I think this question really points towards a larger question on where ideas actually come from, especially with artists / inspired ideas. I think a lot of people are still attached to a kind of genius artist idea, but I think as I get older, I realize that ideas may actually come from outside rather than inside, and there really is no original or genius.
Paul Simon said “the way that I listen to my own records is not for the chords or the lyrics - my first impression is of the overall sound.” What's your own take on that and how would you define your personal sound?
I can definitely relate to this quote, as I’m also very interested in the overall sound.
If I were to describe listening to my music, I would say that my biggest focus is on how the music is mixed. This includes things like panning, volume / amplitude, and the sonic quality of each sound that is entering the listener’s space. I really spend a lot of time in the mixing process, and it’s a huge part of my music. I think without my mix of the compositions, the pieces would be a completely different listening experience.
I would describe my personal sound as being really attentive to the timbre of each sound that I choose, and how these sounds enter and exit the listening space that is created by each piece.
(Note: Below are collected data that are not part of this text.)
Definition sample_table (sv : option StreamViewType) : Table :=
  {| table_id := "Orders";
     partition_key := {| attr_name := "PK"; attr_type := STRING |};
     sort_key := None;
     stream := sv;
     table_name := token "Orders" "Ref";
     table_stream_arn :=
       match sv with
       | Some _ => Some (token "Orders" "StreamArn")
       | None => None
       end |}.

Definition sample_role : Role :=
  {| role_id := "PipeIAMRole";
     assumed_by := "pipes.amazonaws.com";
     description := "Role for EventBridge Pipes";
     inline_policies := [];
     role_arn := token "PipeIAMRole" "Arn" |}.

(** What [__init__] leaves in the scope: the table, the role and the three
    pipes, in the order of their construction. *)
Definition pipeline_table : Table :=
  {| table_id := "DDBTable";
     partition_key := {| attr_name := "PK"; attr_type := STRING |};
     sort_key := Some {| attr_name := "SK"; attr_type := STRING |};
     stream := Some NEW_AND_OLD_IMAGES;
     table_name := token "DDBTable" "Ref";
     table_stream_arn := Some (token "DDBTable" "StreamArn") |}.

Definition pipeline_role (env : StackEnv) : Role :=
  {| role_id := "PipeIAMRole";
     assumed_by := "pipes.amazonaws.com";
     description := "Role for EventBridge Pipes";
     inline_policies :=
       [ ("SourcePolicy",
           {| statements :=
                [ {| actions :=
                       [ "dynamodb:DescribeStream";
                         "dynamodb:GetRecords";
                         "dynamodb:GetShardIterator";
                         "dynamodb:ListStreams" ];
                     effect := ALLOW;
                     resources := [table_stream_arn pipeline_table] |} ] |});
         ("TargetPolicy", _create_target_policy env) ];
     role_arn := token "PipeIAMRole" "Arn" |}.

Definition pipeline_pipe (env : StackEnv)
           (operation_type event_name tmpl src : string) : CfnPipe :=
  built_pipe env operation_type event_name tmpl pipeline_table
             (pipeline_role env) src.

Definition pipeline_children (env : StackEnv) (src : string) : Node :=
  [ ("DDBTable", RTable pipeline_table);
    ("PipeIAMRole", RRole (pipeline_role env));
    ("UserDeletedPipe",
      RPipe (pipeline_pipe env "UserDeleted" "REMOVE" key_template src));
    ("UserCreatedPipe",
      RPipe (pipeline_pipe env "UserCreated" "INSERT" key_template src));
    ("UserModifiedPipe",
      RPipe (pipeline_pipe env "UserModified" "MODIFY" images_template src)) ].
(** One turn of the layout loop appends the separator (after the first
    field) and the text of one field to what the format renders, and their
    widths to the record width. *)
Lemma day_layout_step_fmt (w : Z) (order dash : text) (ydigits : Z)
    (has_dot : bool) (dd : Z) (l : day_layout) (field : Z) (c : ascii) (y m d f : Z) :
  fmt_format (dl_fmt (day_layout_step w order dash ydigits has_dot dd l (field, c)))
             y m d f
  = fmt_format (dl_fmt l) y m d f
    ++ (if 0 <? field then dash else [])
    ++ field_text order ydigits has_dot dd y m d f c.
Proof.
  unfold day_layout_step, field_text, fraction_text.
  destruct (0 <? field); destruct (len dash =? 0) eqn:Ed; cbn [andb negb];
    try (apply Z.eqb_eq, len_0_nil in Ed; subst dash);
    destruct (Ascii.eqb c "Y"); [destruct (ydigits =? 4)| | destruct (ydigits =? 4)|
      | destruct (ydigits =? 4)| | destruct (ydigits =? 4)| ];
    try (destruct (Ascii.eqb c "M"); [|destruct has_dot; [destruct (0 <? dd)|]]);
    cbn [dl_field dl_append dl_fmt];
    rewrite ?fraction_fold_fmt; cbn [dl_field dl_append dl_fmt];
    rewrite ?fmt_format_app, ?fmt_format_one;
    cbn [app]; rewrite ?app_nil_r, <- ?app_assoc; reflexivity.
Qed.


Lemma day_layout_step_lstring (w : Z) (order dash : text) (ydigits : Z)
    (has_dot : bool) (dd : Z) (l : day_layout) (fc : Z * ascii) :
  dl_lstring (day_layout_step w order dash ydigits has_dot dd l fc)
  = dl_lstring l + step_width order dash ydigits has_dot dd fc.
Proof.
  destruct fc as [field c]. unfold day_layout_step, step_width. cbn [fst snd].
  destruct (0 <? field); destruct (len dash =? 0) eqn:Ed; cbn [andb negb];
    try (apply Z.eqb_eq in Ed);
    destruct (Ascii.eqb c "Y"); [destruct (ydigits =? 4)| | destruct (ydigits =? 4)|
      | destruct (ydigits =? 4)| | destruct (ydigits =? 4)| ];
    try (destruct (Ascii.eqb c "M");
         [|destruct has_dot; [destruct (0 <? dd) eqn:E0|]]);
    cbn [dl_field dl_append dl_lstring];
    rewrite ?fraction_fold_lstring, ?len_arange; cbn [dl_field dl_append dl_lstring];
    try (apply Z.ltb_lt in E0); lia.
Qed.

Lemma fold_step_lstring (w : Z) (order dash : text) (ydigits : Z)
    (has_dot : bool) (dd : Z) (fcs : list (Z * ascii)) (l : day_layout) :
  dl_lstring (fold_left (day_layout_step w order dash ydigits has_dot dd) fcs l)
  = dl_lstring l
    + fold_right Z.add 0 (map (step_width order dash ydigits has_dot dd) fcs).
Proof.
  revert l. induction fcs as [|fc fcs IH]; intros l; simpl; [lia|].
  rewrite IH, day_layout_step_lstring. lia.
Qed.

(** The synthesised width, for every recognised order. *)
Lemma day_layout_width (w : Z) (order dash : text) (ydigits : Z)
    (has_dot : bool) (dd : Z) :
  valid_order order -> ydigits = 2 \/ ydigits = 4 -> (has_dot = true -> 0 <= dd) ->
  dl_lstring (day_layout_of w order dash ydigits has_dot dd)
  = date_width order ydigits (len dash) + (if has_dot then 1 + dd else 0).
Proof.
  intros Ho Hy Hdd. unfold day_layout_of. rewrite fold_step_lstring.
  cbn [dl_lstring].
  remember (if has_dot then 1 + dd else 0) as tail eqn:Et.
  assert (Ht : (if has_dot then 1 + (if 0 <? dd then dd else 0) else 0) = tail).
  { subst tail. destruct has_dot; [|reflexivity]. specialize (Hdd eq_refl).
    destruct (0 <? dd) eqn:E; [reflexivity|]. apply Z.ltb_ge in E. lia. }
  unfold step_width. rewrite Ht. clear Et Ht Hdd.
  unfold date_width. set (ld := len dash).
  order_cases Ho; destruct Hy as [-> | ->];
    cbn [txt list_ascii_of_string enumerate_from map fold_right fst snd
         Ascii.eqb Bool.eqb];
    change (0 <? 0) with false; change (0 <? 0 + 1) with true;
    change (0 <? 0 + 1 + 1) with true;
    repeat match goal with
           | |- context [len ?s =? ?k] =>
               let b := eval vm_compute in (len s =? k) in
               change (len s =? k) with b
           | |- context [len ?s - 1] =>
               let b := eval vm_compute in (len s - 1) in
               change (len s - 1) with b
           end;
    change (2 =? 4) with false; change (4 =? 4) with true;
    cbv iota; lia.
Qed.

Lemma fold_step_fmt (w : Z) (order dash : text) (ydigits : Z)
    (has_dot : bool) (dd : Z) (y m d f : Z) (fcs : list (Z * ascii)) (l : day_layout) :
  fmt_format (dl_fmt (fold_left (day_layout_step w order dash ydigits has_dot dd) fcs l))
             y m d f
  = fmt_format (dl_fmt l) y m d f
    ++ List.concat (map (fun fc => (if 0 <? fst fc then dash else [])
                                   ++ field_text order ydigits has_dot dd y m d f (snd fc))
                        fcs).
Proof.
  revert l. induction fcs as [|[field c] fcs IH]; intros l;
    cbn [fold_left map List.concat fst snd].
  - now rewrite app_nil_r.
  - rewrite IH, day_layout_step_fmt, <- !app_assoc. reflexivity.
Qed.

Lemma concat_separated (dash : text) (g : ascii -> text) (o : text) (k : Z) :
  0 < k ->
  List.concat (map (fun fc => (if 0 <? fst fc then dash else []) ++ g (snd fc))
                   (enumerate_from k o))
  = List.concat (map (fun c => dash ++ g c) o).
Proof.
  revert k. induction o as [|c o IH]; intros k Hk; simpl; [reflexivity|].
  rewrite (proj2 (Z.ltb_lt 0 k) Hk), IH by lia. reflexivity.
Qed.

Lemma join_cons (dash : text) (p : text) (ps : list text) :
  join dash (p :: ps) = p ++ List.concat (map (fun q => dash ++ q) ps).
Proof.
  revert p. induction ps as [|q ps IH]; intros p.
  - simpl. now rewrite app_nil_r.
  - change (join dash (p :: q :: ps)) with (p ++ dash ++ join dash (q :: ps)).
    rewrite IH. cbn [map List.concat]. now rewrite <- app_assoc.
Qed.

(** What the synthesised format string renders is the date text of the
    specification, for every order. *)
Lemma fmt_format_day_layout (w : Z) (order dash : text) (ydigits : Z)
    (has_dot : bool) (dd : Z) (y m d f : Z) :
  fmt_format (dl_fmt (day_layout_of w order dash ydigits has_dot dd)) y m d f
  = date_text order ydigits dash has_dot dd y m d f.
Proof.
  unfold day_layout_of, date_text. rewrite fold_step_fmt.
  cbn [dl_fmt fmt_format map List.concat app].
  generalize (field_text order ydigits has_dot dd y m d f). intros g.
  destruct order as [|c o]; [reflexivity|].
  cbn [enumerate_from map List.concat fst snd]. change (0 <? 0) with false.
  cbn [app]. rewrite concat_separated by lia.
  rewrite join_cons, map_map. reflexivity.
Qed.

(** Which fields a turn of the loop declares. *)
Lemma day_layout_step_dot (w : Z) (order dash : text) (ydigits : Z)
    (has_dot : bool) (dd : Z) (l : day_layout) (fc : Z * ascii) :
  has_field (dl_dtype (day_layout_step w order dash ydigits has_dot dd l fc)) "dot"
  = has_field (dl_dtype l) "dot"
    || (negb (Ascii.eqb (snd fc) "Y") && negb (Ascii.eqb (snd fc) "M") && has_dot).
Proof.
  destruct fc as [field c]. unfold day_layout_step, has_field. cbn [fst snd].
  assert (Hdash : forall k, String.eqb ("dash" ++ str_int k) "dot" = false).
  { intros k. reflexivity. }
  destruct (dtype_get (dl_dtype l) "dot") as [g|] eqn:Eg;
    destruct ((0 <? field) && negb (len dash =? 0));
    destruct (Ascii.eqb c "Y"); [destruct (ydigits =? 4)| | destruct (ydigits =? 4)|
      | destruct (ydigits =? 4)| | destruct (ydigits =? 4)| ];
    try (destruct (Ascii.eqb c "M");
         [|destruct has_dot; [destruct (0 <? dd) eqn:E0|]]);
    cbn [dl_field dl_append dl_dtype negb andb orb];
    rewrite ?fraction_fold_get by discriminate;
    cbn [dl_field dl_append dl_dtype];
    unfold dtype_set; rewrite ?dtype_get_app, ?Eg; cbn [fst snd];
    rewrite ?Hdash; reflexivity.
Qed.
Sound, song, and rhythm are all around us, from animal noises to the waves of the ocean. What, if any, are some of the most moving experiences you've had with these non-human-made sounds? In how far would you describe them as “musical”?
This question immediately made me think of a particular experience I had with frogs on one of the Northern gulf islands off the coast of Vancouver Island.
It was in the evening, and dusk settled into darkness as a I sat beside one particular pond that was full of frogs singing. I sat down just as they became silent, and as I sat listening to the frogs stop singing one by one, I realized that there was another pond that was quite a distance away starting up. And when that pond stopped the one that I was sitting next to started up all around me. I realized as each frog started, that I was completely surrounded by them, and it became a huge chorus of frogs that I was immersed in. They get so loud in this part of the world, and become something similar to being surrounded by a chorus of crickets. I realized that there was a back and forth singing that was happening between the two groups, and that it was a kind of a call and response to one another.
When you're sitting immersed in them, and one by one they start up at slightly different times, it’s almost like minimal music that slowly builds into a cacophony of voices. It builds up, and then breaks down again. A really moving enlightening experience.